Understanding the nature of the various types of alcoholics has proven to be efficient to the alcoholic, to health professionals, and the society at large as it helps the individual understand why they consume much alcohol, helps health professionals find a treatment plan for the alcoholic, and the society understands the need to treat each alcohol differently for effective recovery. For example, if the problem is alcohol, an alcohol rehab in Massachusetts would be best.

The five types of alcoholics are:


People from the age of eighteen to thrifty five are usually referred to Young adults. This is the group with the largest percentage of alcoholics. People who fall into this group usually have a compulsion to consume alcohol based on:

  • Experimentation: Being young and inexperienced about life, a lot of college freshmen test their wings by consuming alcohol.
  • Peer pressure: Almost all humans have succumbed to peer pressure at a point in their lives. That of younger adults could be heightened because of the fear of missing out, FOMO, or the fear of just being different.

People who fall into this category often alter their brain early in life before fully formed into adulthood, hence binge drinking becomes a compulsion.


  • People who fall into this category may not necessarily fit into the description of all alcoholics, because they hold their own and have their lives under control. They do not struggle with other commitments like their jobs or families, never got rock bottom, are majorly successful hence often deny they have a problem and refuse to seek medical help. People who fall into this category happen to be:
  • Middle-aged people who have had a serious repressive period in their lives in which alcohol was used a coping mechanism,
  • Lead double lives and,
  • Alcoholism could be hereditary for these people and some of them are likely to be smokers.

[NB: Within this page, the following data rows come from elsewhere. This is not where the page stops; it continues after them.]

(** * Math text rendering of bokehjs: graphics boxes and the MathText pipeline

    A shallow embedding of [bokehjs/src/lib/core/graphics.ts] (the box
    hierarchy [TextBox], [ImageTextBox], [BaseExpo], [GraphicsContainer]) and
    of [bokehjs/src/lib/models/text/math_text.ts] (the views that turn math
    markup into images), with the properties of both that are stated and
    proved at the end.

    Conventions of the embedding.
    - A JavaScript string is the list of its UTF-16 code units, each a [Z].
    - A JavaScript number is an exact rational [Q]; [NaN], the infinities and
      rounding are outside the model (a division by zero gives zero here),
      and equality of numbers is [Qeq] ([==]).
    - A field a constructor leaves unassigned holds a placeholder (the empty
      string, zero) until the setter that assigns it has run.
    - An object held by reference in an array is named by its index.
    - A method that throws returns [None]. *)

From Stdlib Require Import ZArith QArith Qminmax Qabs Lqa Lia List String Ascii Bool.
From stdpp Require Import base tactics option list gmap.

Abbreviation jsstring := (list Z) (only parsing).

(** ** JavaScript strings *)

Module JS.

(** A string literal of ASCII characters as code units. *)
Definition lit (s : string) : jsstring :=
  map (fun a => Z.of_N (N_of_ascii a)) (list_ascii_of_string s).

Definition unit_eqb (a b : Z) : bool := Z.eqb a b.

Fixpoint eqb (s t : jsstring) : bool :=
  match s, t with
  | [], [] => true
  | a :: s', b :: t' => unit_eqb a b && eqb s' t'
  | _, _ => false
  end.

(** [s <= t] on strings: the comparison by code units of the language. *)
Fixpoint leb (s t : jsstring) : bool :=
  match s, t with
  | [], _ => true
  | _ :: _, [] => false
  | a :: s', b :: t' =>
      if Z.ltb a b then true
      else if Z.ltb b a then false
      else leb s' t'
  end.

Fixpoint starts_with (s needle : jsstring) {struct needle} : bool :=
  match needle, s with
  | [], _ => true
  | _ :: _, [] => false
  | b :: needle', a :: s' => unit_eqb a b && starts_with s' needle'
  end.

(** The first offset of [s] at which [needle] occurs. *)
Fixpoint find (s needle : jsstring) : option nat :=
  if starts_with s needle then Some 0%nat
  else match s with
       | [] => None
       | _ :: s' => S <$> find s' needle
       end.

(** [s.indexOf(needle)]: the offset, or [-1]. *)
Definition indexOf (s needle : jsstring) : Z :=
  match find s needle with Some i => Z.of_nat i | None => (-1)%Z end.

(** [s.includes(needle)]. *)
Definition includes (s needle : jsstring) : bool :=
  negb (Z.eqb (indexOf s needle) (-1)).

(** The clamping of a relative index of [slice]. *)
Definition slice_index (len : nat) (i : Z) : nat :=
  if Z.ltb i 0 then Z.to_nat (Z.max (Z.of_nat len + i) 0)
  else Nat.min (Z.to_nat i) len.

(** [s.slice(from, to)]. *)
Definition slice (s : jsstring) (from to : Z) : jsstring :=
  let a := slice_index (length s) from in
  let b := slice_index (length s) to in
  take (b - a) (drop a s).

(** [s.slice(from)]. *)
Definition slice_from (s : jsstring) (from : Z) : jsstring :=
  drop (slice_index (length s) from) s.

(** [s.split(sep)] for a separator of one code unit: the pieces between the
    occurrences of [sep]; never empty. *)
Fixpoint split (s : jsstring) (sep : Z) : list jsstring :=
  match s with
  | [] => [[]]
  | a :: s' =>
      if unit_eqb a sep then [] :: split s' sep
      else match split s' sep with
           | [] => [[a]]
           | piece :: pieces => (a :: piece) :: pieces
           end
  end.

(** White space and line terminators, the code units [trim] removes. *)
Definition is_white_space (c : Z) : bool :=
  existsb (Z.eqb c)
    [9; 10; 11; 12; 13; 32; 160; 5760; 8232; 8233; 8239; 8287; 12288; 65279]%Z
  || (Z.leb 8192 c && Z.leb c 8202).

Fixpoint trim_start (s : jsstring) : jsstring :=
  match s with
  | a :: s' => if is_white_space a then trim_start s' else s
  | [] => []
  end.

Definition trim_end (s : jsstring) : jsstring := rev (trim_start (rev s)).

(** [s.trim()]. *)
Definition trim (s : jsstring) : jsstring := trim_end (trim_start s).

Definition is_high_surrogate (c : Z) : bool := Z.leb 55296 c && Z.leb c 56319.
Definition is_low_surrogate (c : Z) : bool := Z.leb 56320 c && Z.leb c 57343.

(** The string iterator ([for (const c of s)], [new Set(s)]): one string per
    code point, a surrogate pair giving a string of two code units. *)
Fixpoint code_points (s : jsstring) : list jsstring :=
  match s with
  | [] => []
  | a :: s' =>
      match s' with
      | b :: s'' =>
          if is_high_surrogate a && is_low_surrogate b
          then [a; b] :: code_points s''
          else [a] :: code_points s'
      | [] => [[a]]
      end
  end.

Definition mem (c : jsstring) (seen : list jsstring) : bool :=
  existsb (eqb c) seen.

(** [new Set(values)], in insertion order. *)
Definition Set_of (values : list jsstring) : list jsstring :=
  fold_left (fun seen c => if mem c seen then seen else seen ++ [c]) values [].

End JS.

(** [insert_text_on_position] of core/util/string.

    Modelled from the spec: the helper is not among the sources; it puts
    [text] into [destination] at offset [position], keeping what is before
    and after. *)
Definition insert_text_on_position
    (destination : jsstring) (position : Z) (text : jsstring) : jsstring :=
  JS.slice destination 0 position ++ text ++ JS.slice_from destination position.

(** ** Regular expressions

    The fragment of the language's regular expressions that the views use,
    with the backtracking order of the language: a pattern is matched against
    a string with a continuation for what follows it, and the first success in
    that order is the match. *)

Module Regex.

Inductive re : Type :=
| Chars (s : jsstring)            (* a literal sequence of code units *)
| Class (p : Z -> bool)           (* one code unit of a class *)
| Seq (r1 r2 : re)
| Opt (r : re)                    (* [(r)?], greedy; [r] matches no empty string *)
| LazyStar (p : Z -> bool).       (* [c*?] for a class [c] of one code unit *)

(** [c*?]: as few code units as the continuation allows. *)
Fixpoint lazy_star (p : Z -> bool) (s : jsstring)
    (k : jsstring -> option jsstring) : option jsstring :=
  match k s with
  | Some rest => Some rest
  | None =>
      match s with
      | a :: s' => if p a then lazy_star p s' k else None
      | [] => None
      end
  end.

(** [m r s k]: match [r] at the start of [s], then [k] on what is left; the
    result is what is left of [s] after the whole match. *)
Fixpoint m (r : re) (s : jsstring)
    (k : jsstring -> option jsstring) : option jsstring :=
  match r with
  | Chars l => if JS.starts_with s l then k (drop (length l) s) else None
  | Class p =>
      match s with
      | a :: s' => if p a then k s' else None
      | [] => None
      end
  | Seq r1 r2 => m r1 s (fun s' => m r2 s' k)
  | Opt r' =>
      match m r' s k with
      | Some rest => Some rest
      | None => k s
      end
  | LazyStar p => lazy_star p s k
  end.

(** The text matched at the start of [s], if [r] matches there. *)
Definition match_here (r : re) (s : jsstring) : option jsstring :=
  rest ← m r s Some; Some (take (length s - length rest) s).

(** The leftmost match of [r] in [s]: its offset and its text. *)
Fixpoint exec (r : re) (s : jsstring) : option (nat * jsstring) :=
  match match_here r s with
  | Some matched => Some (0%nat, matched)
  | None =>
      match s with
      | [] => None
      | _ :: s' => prod_map S id <$> exec r s'
      end
  end.

(** [s.match(r)[0]] for [r] without the global flag; [None] is [null]. *)
Definition String_match (s : jsstring) (r : re) : option jsstring :=
  snd <$> exec r s.

Definition any : Z -> bool := fun _ => true.
Definition other_than (c : Z) : Z -> bool := fun a => negb (Z.eqb a c).

End Regex.

(** [/<math(.*?[^?])?>/s] *)
Definition math_open_re : Regex.re :=
  Regex.Seq (Regex.Chars (JS.lit "<math"))
    (Regex.Seq
       (Regex.Opt (Regex.Seq (Regex.LazyStar Regex.any)
                             (Regex.Class (Regex.other_than 63))))
       (Regex.Chars (JS.lit ">"))).

(** [/<\/[^>]*?math.*?>/s] *)
Definition math_close_re : Regex.re :=
  Regex.Seq (Regex.Chars (JS.lit "</"))
    (Regex.Seq (Regex.LazyStar (Regex.other_than 62))
       (Regex.Seq (Regex.Chars (JS.lit "math"))
          (Regex.Seq (Regex.LazyStar Regex.any) (Regex.Chars (JS.lit ">"))))).

(** ** Graphics boxes (core/graphics.ts) *)

Module TextHeightMetric.
Inductive t : Type := x | cap | ascent | x_descent | cap_descent | ascent_descent.
End TextHeightMetric.

Inductive HAlign : Type := Left | Center | Right.
Inductive Align : Type := AlignAuto | AlignTo (a : HAlign) | AlignJustify.
Inductive XAnchor : Type := XNumber (f : Q) | XNamed (a : HAlign).
Inductive VAnchor : Type := Top | VCenter | Baseline | Bottom.
Inductive YAnchor : Type := YNumber (f : Q) | YNamed (a : VAnchor).

Record Position : Type := {
  sx : Q;
  sy : Q;
  x_anchor : option XAnchor;
  y_anchor : option YAnchor
}.

Record Size : Type := { width : Q; height : Q }.

Record FontMetrics : Type := {
  fm_height : Q;
  ascent : Q;
  descent : Q;
  cap_height : Q;
  x_height : Q
}.

Record ImageProperties : Type := { ip_width : Q; ip_height : Q; v_align : Q }.

(** A decoded image, named by a handle. *)
Abbreviation CanvasImage := nat (only parsing).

Not to be confused with the young adult alcoholic, people who fall into this category usually struggle with an antisocial personality disorder. Using and then alcohol addiction elevates their situation to a co-occurring disorder. The young antisocial drinker often started using alcohol early in life. Studies have shown that the younger a person is when drinking starts, the more likely he or she is to suffer from substance abuse.


This group contains middle-aged people who are likely generational drinkers; alcoholism runs in the family. Studies have shown that the familial alcoholic often suffers from other underlying mental health issues like bipolar disorder, depression etch and resort to drinking as a means of coping with the severe mood swings that come with most of those illnesses.


This is a group that fits into the general picture of what an alcoholic looks like. The chronic alcoholic starts drinking early and therefore falls into the risk of addiction, battles antisocial personality disorder, and is genetically an alcoholic.

They often battle severe life challenges such as destitution, homelessness, poverty, job losses, and even legal issues.


Alcohol addiction can impair a life, damage relationships, damage the brain, and could even cause deaths. All in all, it is relatively safer to stay off all forms of drinking.